> YOUR OBJECTIVE
The response must contain every line below in which "Lemma" appears.

┌─ SUPPLIED MATERIAL

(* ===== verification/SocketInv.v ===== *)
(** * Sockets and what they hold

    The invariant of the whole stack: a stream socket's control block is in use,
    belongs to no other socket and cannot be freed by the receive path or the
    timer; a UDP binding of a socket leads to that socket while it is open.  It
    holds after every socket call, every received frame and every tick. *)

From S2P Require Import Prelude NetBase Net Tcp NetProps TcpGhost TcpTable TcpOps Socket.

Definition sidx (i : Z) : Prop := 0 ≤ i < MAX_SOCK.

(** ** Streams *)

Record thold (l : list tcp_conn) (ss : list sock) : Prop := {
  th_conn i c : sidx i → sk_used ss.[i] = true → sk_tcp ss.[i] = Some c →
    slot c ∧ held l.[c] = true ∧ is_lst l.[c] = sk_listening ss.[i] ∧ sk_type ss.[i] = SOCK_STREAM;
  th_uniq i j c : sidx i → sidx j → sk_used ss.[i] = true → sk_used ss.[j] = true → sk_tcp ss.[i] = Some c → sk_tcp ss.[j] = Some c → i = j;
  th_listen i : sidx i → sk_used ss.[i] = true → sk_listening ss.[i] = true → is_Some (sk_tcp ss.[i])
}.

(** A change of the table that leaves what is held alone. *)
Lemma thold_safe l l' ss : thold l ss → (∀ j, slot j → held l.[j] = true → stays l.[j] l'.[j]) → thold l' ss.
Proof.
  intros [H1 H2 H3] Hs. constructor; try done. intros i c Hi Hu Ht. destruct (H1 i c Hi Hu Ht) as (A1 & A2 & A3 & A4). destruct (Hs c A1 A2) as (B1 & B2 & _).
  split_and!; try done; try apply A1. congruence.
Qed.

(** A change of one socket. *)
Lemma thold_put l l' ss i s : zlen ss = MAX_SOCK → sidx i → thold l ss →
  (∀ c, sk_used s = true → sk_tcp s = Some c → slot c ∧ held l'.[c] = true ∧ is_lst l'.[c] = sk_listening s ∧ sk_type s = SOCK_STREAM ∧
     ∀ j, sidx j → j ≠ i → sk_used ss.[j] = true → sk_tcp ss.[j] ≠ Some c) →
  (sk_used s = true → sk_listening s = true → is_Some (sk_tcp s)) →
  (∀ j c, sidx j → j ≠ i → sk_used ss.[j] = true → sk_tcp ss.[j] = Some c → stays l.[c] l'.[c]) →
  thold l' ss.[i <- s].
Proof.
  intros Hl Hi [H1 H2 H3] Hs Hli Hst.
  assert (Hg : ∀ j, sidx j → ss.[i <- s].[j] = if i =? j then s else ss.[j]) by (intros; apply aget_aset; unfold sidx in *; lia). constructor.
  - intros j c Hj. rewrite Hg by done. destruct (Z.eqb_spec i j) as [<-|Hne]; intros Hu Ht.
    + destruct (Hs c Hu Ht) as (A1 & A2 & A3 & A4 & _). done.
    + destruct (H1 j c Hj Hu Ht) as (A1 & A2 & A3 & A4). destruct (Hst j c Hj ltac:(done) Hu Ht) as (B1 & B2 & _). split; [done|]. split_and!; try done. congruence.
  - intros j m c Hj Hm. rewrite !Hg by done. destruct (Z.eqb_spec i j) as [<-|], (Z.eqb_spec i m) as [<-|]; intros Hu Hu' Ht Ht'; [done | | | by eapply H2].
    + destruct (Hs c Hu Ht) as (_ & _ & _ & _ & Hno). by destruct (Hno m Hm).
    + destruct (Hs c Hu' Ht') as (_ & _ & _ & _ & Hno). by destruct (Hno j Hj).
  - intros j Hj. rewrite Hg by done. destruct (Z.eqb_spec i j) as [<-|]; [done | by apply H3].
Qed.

└─
┌─ SUPPLIED MATERIAL

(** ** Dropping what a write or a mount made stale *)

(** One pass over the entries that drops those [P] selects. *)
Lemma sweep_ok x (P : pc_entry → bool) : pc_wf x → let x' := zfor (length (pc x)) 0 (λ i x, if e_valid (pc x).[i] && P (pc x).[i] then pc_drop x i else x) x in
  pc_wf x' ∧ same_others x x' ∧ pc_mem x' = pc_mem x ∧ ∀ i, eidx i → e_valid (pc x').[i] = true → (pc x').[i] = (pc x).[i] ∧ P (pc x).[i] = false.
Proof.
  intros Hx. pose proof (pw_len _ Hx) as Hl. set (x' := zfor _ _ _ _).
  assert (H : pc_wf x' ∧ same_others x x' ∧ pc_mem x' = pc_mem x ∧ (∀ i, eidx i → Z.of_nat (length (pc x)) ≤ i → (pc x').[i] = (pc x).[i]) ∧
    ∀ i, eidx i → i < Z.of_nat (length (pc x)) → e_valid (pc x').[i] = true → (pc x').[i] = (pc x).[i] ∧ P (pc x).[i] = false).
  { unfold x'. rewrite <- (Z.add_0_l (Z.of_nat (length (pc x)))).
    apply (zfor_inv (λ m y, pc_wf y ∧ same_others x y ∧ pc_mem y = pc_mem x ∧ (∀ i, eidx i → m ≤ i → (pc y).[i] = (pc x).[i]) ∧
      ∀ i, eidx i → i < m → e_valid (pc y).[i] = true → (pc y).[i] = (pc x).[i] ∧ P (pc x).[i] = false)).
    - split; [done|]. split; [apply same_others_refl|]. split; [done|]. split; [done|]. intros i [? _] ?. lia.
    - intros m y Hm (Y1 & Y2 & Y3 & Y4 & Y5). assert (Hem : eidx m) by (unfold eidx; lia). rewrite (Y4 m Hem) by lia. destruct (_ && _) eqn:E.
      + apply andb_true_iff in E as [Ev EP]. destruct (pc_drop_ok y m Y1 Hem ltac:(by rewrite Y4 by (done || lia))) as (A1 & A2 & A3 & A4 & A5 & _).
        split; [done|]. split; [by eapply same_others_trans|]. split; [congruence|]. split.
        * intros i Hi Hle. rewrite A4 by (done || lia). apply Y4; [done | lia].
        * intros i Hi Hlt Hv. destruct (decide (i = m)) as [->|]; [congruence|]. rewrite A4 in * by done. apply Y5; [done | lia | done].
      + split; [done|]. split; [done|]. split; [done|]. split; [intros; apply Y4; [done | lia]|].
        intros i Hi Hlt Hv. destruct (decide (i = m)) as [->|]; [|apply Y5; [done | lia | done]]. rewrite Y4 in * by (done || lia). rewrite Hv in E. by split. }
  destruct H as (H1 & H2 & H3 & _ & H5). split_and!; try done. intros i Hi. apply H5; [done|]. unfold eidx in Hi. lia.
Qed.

└─

> RESULT OF THE EXERCISE
Lemma thold_safe l l' ss : thold l ss → (∀ j, slot j → held l.[j] = true → stays l.[j] l'.[j]) → thold l' ss.
Lemma thold_put l l' ss i s : zlen ss = MAX_SOCK → sidx i → thold l ss →
Lemma sweep_ok x (P : pc_entry → bool) : pc_wf x → let x' := zfor (length (pc x)) 0 (λ i x, if e_valid (pc x).[i] && P (pc x).[i] then pc_drop x i else x) x in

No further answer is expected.